(* ===== verification/FloatOrder.v ===== *)
(** * The order of floats

    Comparison of binary64 numbers other than NaN is a total order: the
    comparison of the standard library follows the sign, the exponent and the
    mantissa, in that order. *)

From Stdlib Require Import SpecFloat.
From S2P Require Import Prelude PyVal.
Local Open Scope Z_scope.

Definition is_nan (f : spec_float) : bool := match f with S754_nan => true | _ => false end.

(** Floats compare as these triples do, in lexicographic order. *)
Definition key (f : spec_float) : Z * Z * Z :=
  match f with
  | S754_infinity true => (-2, 0, 0)
  | S754_finite true m e => (-1, - e, - Z.pos m)
  | S754_zero _ | S754_nan => (0, 0, 0)
  | S754_finite false m e => (1, e, Z.pos m)
  | S754_infinity false => (2, 0, 0)
  end.

Definition lex (a b : Z * Z * Z) : Prop :=
  a.1.1 < b.1.1 \/ a.1.1 = b.1.1 /\ (a.1.2 < b.1.2 \/ a.1.2 = b.1.2 /\ a.2 <= b.2).

Lemma lex_trans a b c : lex a b -> lex b c -> lex a c.
Proof. unfold lex. lia. Qed.

Lemma lex_total a b : lex a b \/ lex b a.
Proof. unfold lex. lia. Qed.

Lemma leb_key f g : is_nan f = false -> is_nan g = false -> F64.leb f g = true <-> lex (key f) (key g).
Proof.
  unfold F64.leb, SFleb, lex. intros Hf Hg.
  destruct f as [s1|[]| |[] m1 e1], g as [s2|[]| |[] m2 e2]; simpl in *; try discriminate;
    try (split; [intros; try discriminate; lia|intros; try reflexivity; lia]).
  all: change (Pos.compare_cont Eq) with Pos.compare.
  all: destruct (Z.compare_spec e1 e2), (Pos.compare_spec m1 m2); simpl; split; intros; try discriminate;
    try reflexivity; lia.
Qed.

Lemma ltb_key f g : is_nan f = false -> is_nan g = false -> F64.ltb f g = true <-> ~ lex (key g) (key f).
Proof.
  unfold F64.ltb, SFltb, lex. intros Hf Hg.
  destruct f as [s1|[]| |[] m1 e1], g as [s2|[]| |[] m2 e2]; simpl in *; try discriminate;
    try (split; [intros; try discriminate; lia|intros; try reflexivity; lia]).
  all: change (Pos.compare_cont Eq) with Pos.compare.
  all: destruct (Z.compare_spec e1 e2), (Pos.compare_spec m1 m2); simpl; split; intros; try discriminate;
    try reflexivity; lia.
Qed.

(** The greater of two numbers passes a threshold exactly when one of them does. *)
Lemma leb_max t a b :
  is_nan t = false -> is_nan a = false -> is_nan b = false ->
  F64.leb t (F64.max a b) = F64.leb t a || F64.leb t b.
Proof.
  intros Ht Ha Hb. unfold F64.max. apply Bool.eq_iff_eq_true. rewrite orb_true_iff.
  destruct (F64.ltb a b) eqn:E.
  - apply (ltb_key a b Ha Hb) in E. rewrite !leb_key by done. split; [auto|]. intros [H|H]; [|done].
    destruct (lex_total (key a) (key b)); [by eapply lex_trans|done].
  - assert (Hle : lex (key b) (key a)).
    { destruct (lex_total (key b) (key a)) as [|Hl]; [done|].
      destruct (F64.leb b a) eqn:E'; [by apply leb_key in E'|]. exfalso.
      assert (F64.ltb a b = true) as Hc; [|congruence]. apply ltb_key; [done..|]. intros Hn.
      apply (leb_key b a Hb Ha) in Hn. congruence. }
    rewrite !leb_key by done. split; [auto|]. intros [H|H]; [done|]. by eapply lex_trans.
Qed.

Lemma max_not_nan a b : is_nan a = false -> is_nan b = false -> is_nan (F64.max a b) = false.
Proof. intros Ha Hb. unfold F64.max. by destruct (F64.ltb a b). Qed.

(** [max(0.0, x)] is never NaN: a NaN loses to 0.0. *)
Lemma max_zero_not_nan x : is_nan (F64.max F64.zero x) = false.
Proof. unfold F64.max. destruct (F64.ltb F64.zero x) eqn:E; [|done]. by destruct x. Qed.

Lemma ltb_leb a b : F64.ltb a b = true -> F64.leb a b = true.
Proof. unfold F64.ltb, F64.leb, SFltb, SFleb. by destruct (SFcompare a b) as [[]|]. Qed.

Lemma leb_foldl_max t i rest :
  is_nan t = false -> is_nan i = false -> Forall (fun f => is_nan f = false) rest ->
  F64.leb t (foldl F64.max i rest) = F64.leb t i || existsb (F64.leb t) rest.
Proof.
  intros Ht Hi Hr. revert i Hi; induction Hr as [|f rest Hf _ IH]; intros i Hi; simpl.
  - by rewrite orb_false_r.
  - rewrite IH by (by apply max_not_nan). rewrite leb_max by done. by rewrite orb_assoc.
Qed.

(** A number between zero and one. *)
Definition in_unit (f : spec_float) : bool := F64.leb F64.zero f && F64.leb f (F64.of_Z 1).

(** ** Sorted floats *)

#[global] Instance lex_dec a b : Decision (lex a b).
Proof. unfold lex. apply _. Defined.

(** Numbers sort into ascending order. *)
Lemma sorted_floats l :
  Forall (fun f => is_nan f = false) l -> StronglySorted (fun a b => F64.leb a b = true) (py_sort F64.ltb l).
Proof.
  intros Hn. rewrite Forall_forall in Hn.
  rewrite (py_sort_ext _ (fun a b => bool_decide (~ lex (key b) (key a)))).
  2: { intros x y Hx Hy. apply Bool.eq_iff_eq_true. rewrite bool_decide_eq_true. apply ltb_key; by apply Hn. }
  assert (StronglySorted (fun a b => lex (key a) (key b)) (py_sort (fun a b => bool_decide (~ lex (key b) (key a))) l)) as Hs.
  { eapply StronglySorted_weaken; [|apply py_sort_StronglySorted].
    - intros a b Hab. unfold not_after in Hab. apply bool_decide_eq_false in Hab. by destruct (decide (lex (key a) (key b))).
    - unfold not_after. intros a b c. rewrite !bool_decide_eq_false. intros Hab Hbc Hac.
      destruct (lex_total (key a) (key c)) as [?|Hca]; [done|]. destruct (decide (lex (key a) (key b))) as [H1|]; [|done].
      destruct (decide (lex (key b) (key c))) as [H2|]; [|done]. apply Hac. by eapply lex_trans.
    - intros a b. rewrite bool_decide_eq_true, bool_decide_eq_false. intros Hba Hab. by destruct (lex_total (key a) (key b)). }
  eapply StronglySorted_weaken_in; [|exact Hs]. intros a b Ha Hb Hab. apply elem_of_py_sort in Ha, Hb. apply leb_key; [by apply Hn..|done].
Qed.

Lemma leb_trans a b c : F64.leb a b = true -> F64.leb b c = true -> F64.leb a c = true.
Proof.
  assert (forall x y, F64.leb x y = true -> is_nan x = false /\ is_nan y = false) as Hn by (intros [] []; done).
  intros Hab Hbc. destruct (Hn _ _ Hab) as [Ha Hb], (Hn _ _ Hbc) as [_ Hc]. rewrite leb_key in * by done. by eapply lex_trans.
Qed.

Lemma leb_ltb_trans a b c : F64.leb a b = true -> F64.ltb b c = true -> F64.ltb a c = true.
Proof.
  intros Hab Hbc. assert (is_nan a = false /\ is_nan b = false /\ is_nan c = false) as (Ha & Hb & Hc) by (by destruct a, b, c).
  rewrite ltb_key in * by done. rewrite leb_key in Hab by done. intros Hca. apply Hbc. by eapply lex_trans.
Qed.

Lemma leb_not_ltb a b : F64.ltb a b = true -> F64.leb b a = false.
Proof.
  intros Hab. assert (is_nan a = false /\ is_nan b = false) as [Ha Hb] by (by destruct a, b).
  apply ltb_key in Hab; [|done..]. destruct (F64.leb b a) eqn:E; [|done]. by apply leb_key in E.
Qed.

▬▬▬

**What is needed**
Retype, exactly and in full, the lines above from the one containing "(** ** Sorted floats *)" through the one containing "- intros a b.".

**Worked solution**
(** ** Sorted floats *)

#[global] Instance lex_dec a b : Decision (lex a b).
Proof. unfold lex. apply _. Defined.

(** Numbers sort into ascending order. *)
Lemma sorted_floats l :
  Forall (fun f => is_nan f = false) l -> StronglySorted (fun a b => F64.leb a b = true) (py_sort F64.ltb l).
Proof.
  intros Hn. rewrite Forall_forall in Hn.
  rewrite (py_sort_ext _ (fun a b => bool_decide (~ lex (key b) (key a)))).
  2: { intros x y Hx Hy. apply Bool.eq_iff_eq_true. rewrite bool_decide_eq_true. apply ltb_key; by apply Hn. }
  assert (StronglySorted (fun a b => lex (key a) (key b)) (py_sort (fun a b => bool_decide (~ lex (key b) (key a))) l)) as Hs.
  { eapply StronglySorted_weaken; [|apply py_sort_StronglySorted].
    - intros a b Hab. unfold not_after in Hab. apply bool_decide_eq_false in Hab. by destruct (decide (lex (key a) (key b))).
    - unfold not_after. intros a b c. rewrite !bool_decide_eq_false. intros Hab Hbc Hac.
      destruct (lex_total (key a) (key c)) as [?|Hca]; [done|]. destruct (decide (lex (key a) (key b))) as [H1|]; [|done].
      destruct (decide (lex (key b) (key c))) as [H2|]; [|done]. apply Hac. by eapply lex_trans.
    - intros a b. rewrite bool_decide_eq_true, bool_decide_eq_false. intros Hba Hab. by destruct (lex_total (key a) (key b)). }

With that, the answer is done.